(To do) Scan the material below and copy every line holding the word "else".

(Task inputs)

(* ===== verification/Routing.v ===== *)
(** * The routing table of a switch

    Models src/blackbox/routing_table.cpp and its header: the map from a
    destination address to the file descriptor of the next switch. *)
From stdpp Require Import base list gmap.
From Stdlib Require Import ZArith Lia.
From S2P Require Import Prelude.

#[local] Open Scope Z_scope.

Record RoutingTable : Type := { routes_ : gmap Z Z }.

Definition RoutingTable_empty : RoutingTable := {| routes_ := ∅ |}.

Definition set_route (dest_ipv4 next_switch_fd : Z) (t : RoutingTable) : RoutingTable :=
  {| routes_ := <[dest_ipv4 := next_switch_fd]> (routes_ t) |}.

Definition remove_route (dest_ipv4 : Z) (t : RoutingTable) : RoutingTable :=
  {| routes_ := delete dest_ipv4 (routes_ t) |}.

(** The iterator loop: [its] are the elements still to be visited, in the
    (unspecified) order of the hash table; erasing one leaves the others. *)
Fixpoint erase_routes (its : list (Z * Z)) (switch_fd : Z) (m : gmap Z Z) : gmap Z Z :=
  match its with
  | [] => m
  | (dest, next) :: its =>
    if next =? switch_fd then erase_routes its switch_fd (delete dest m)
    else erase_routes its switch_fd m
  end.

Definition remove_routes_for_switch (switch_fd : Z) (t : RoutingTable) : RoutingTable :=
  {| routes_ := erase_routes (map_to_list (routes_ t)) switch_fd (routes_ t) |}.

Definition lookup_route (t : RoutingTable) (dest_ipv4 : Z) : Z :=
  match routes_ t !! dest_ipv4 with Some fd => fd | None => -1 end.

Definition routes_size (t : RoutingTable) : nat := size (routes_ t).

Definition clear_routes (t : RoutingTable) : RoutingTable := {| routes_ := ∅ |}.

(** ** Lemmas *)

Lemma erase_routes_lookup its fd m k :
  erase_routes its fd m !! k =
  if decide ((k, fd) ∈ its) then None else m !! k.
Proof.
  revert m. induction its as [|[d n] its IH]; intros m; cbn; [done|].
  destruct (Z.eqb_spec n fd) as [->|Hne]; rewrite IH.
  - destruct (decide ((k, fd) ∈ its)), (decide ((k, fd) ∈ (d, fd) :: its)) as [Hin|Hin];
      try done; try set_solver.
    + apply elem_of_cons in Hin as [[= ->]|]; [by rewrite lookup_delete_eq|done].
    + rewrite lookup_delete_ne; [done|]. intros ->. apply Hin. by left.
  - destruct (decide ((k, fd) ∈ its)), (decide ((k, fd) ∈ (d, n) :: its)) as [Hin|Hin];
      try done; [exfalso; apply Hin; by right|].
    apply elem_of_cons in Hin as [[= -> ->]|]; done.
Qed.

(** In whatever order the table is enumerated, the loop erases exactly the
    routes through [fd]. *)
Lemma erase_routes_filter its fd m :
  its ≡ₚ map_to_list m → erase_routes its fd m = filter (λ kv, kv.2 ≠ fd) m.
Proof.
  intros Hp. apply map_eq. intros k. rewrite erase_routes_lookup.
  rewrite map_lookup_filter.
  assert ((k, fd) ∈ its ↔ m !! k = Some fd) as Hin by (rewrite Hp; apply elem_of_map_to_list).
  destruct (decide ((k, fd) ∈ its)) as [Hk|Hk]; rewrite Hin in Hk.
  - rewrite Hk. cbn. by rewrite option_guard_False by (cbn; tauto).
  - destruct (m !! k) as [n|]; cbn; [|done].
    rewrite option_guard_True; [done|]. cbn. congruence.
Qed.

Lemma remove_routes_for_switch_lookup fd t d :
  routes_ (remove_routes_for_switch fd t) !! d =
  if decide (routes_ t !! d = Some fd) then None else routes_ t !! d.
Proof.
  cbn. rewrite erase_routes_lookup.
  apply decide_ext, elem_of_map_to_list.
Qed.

(End Task inputs)
(Task inputs)

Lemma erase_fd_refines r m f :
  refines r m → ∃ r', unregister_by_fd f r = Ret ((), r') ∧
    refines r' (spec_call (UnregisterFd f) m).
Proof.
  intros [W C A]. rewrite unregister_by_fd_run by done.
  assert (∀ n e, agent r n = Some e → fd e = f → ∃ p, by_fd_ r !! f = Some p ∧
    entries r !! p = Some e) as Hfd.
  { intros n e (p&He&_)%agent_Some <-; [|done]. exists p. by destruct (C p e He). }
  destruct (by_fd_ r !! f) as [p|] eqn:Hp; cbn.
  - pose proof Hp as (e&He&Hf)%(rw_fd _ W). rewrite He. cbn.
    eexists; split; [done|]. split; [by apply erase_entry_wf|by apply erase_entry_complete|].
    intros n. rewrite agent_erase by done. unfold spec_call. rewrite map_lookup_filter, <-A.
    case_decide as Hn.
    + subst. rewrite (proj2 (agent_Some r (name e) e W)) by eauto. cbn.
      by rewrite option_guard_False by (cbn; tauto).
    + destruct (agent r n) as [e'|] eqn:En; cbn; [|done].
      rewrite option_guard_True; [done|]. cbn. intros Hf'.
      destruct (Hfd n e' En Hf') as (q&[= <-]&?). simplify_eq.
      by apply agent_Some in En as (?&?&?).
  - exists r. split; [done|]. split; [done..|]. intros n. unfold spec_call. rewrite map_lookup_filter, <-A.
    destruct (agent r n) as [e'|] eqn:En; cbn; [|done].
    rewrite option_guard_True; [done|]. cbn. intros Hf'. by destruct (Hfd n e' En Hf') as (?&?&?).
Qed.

(End Task inputs)

(Your response)
    else erase_routes its switch_fd m
  if decide ((k, fd) ∈ its) then None else m !! k.
  if decide (routes_ t !! d = Some fd) then None else routes_ t !! d.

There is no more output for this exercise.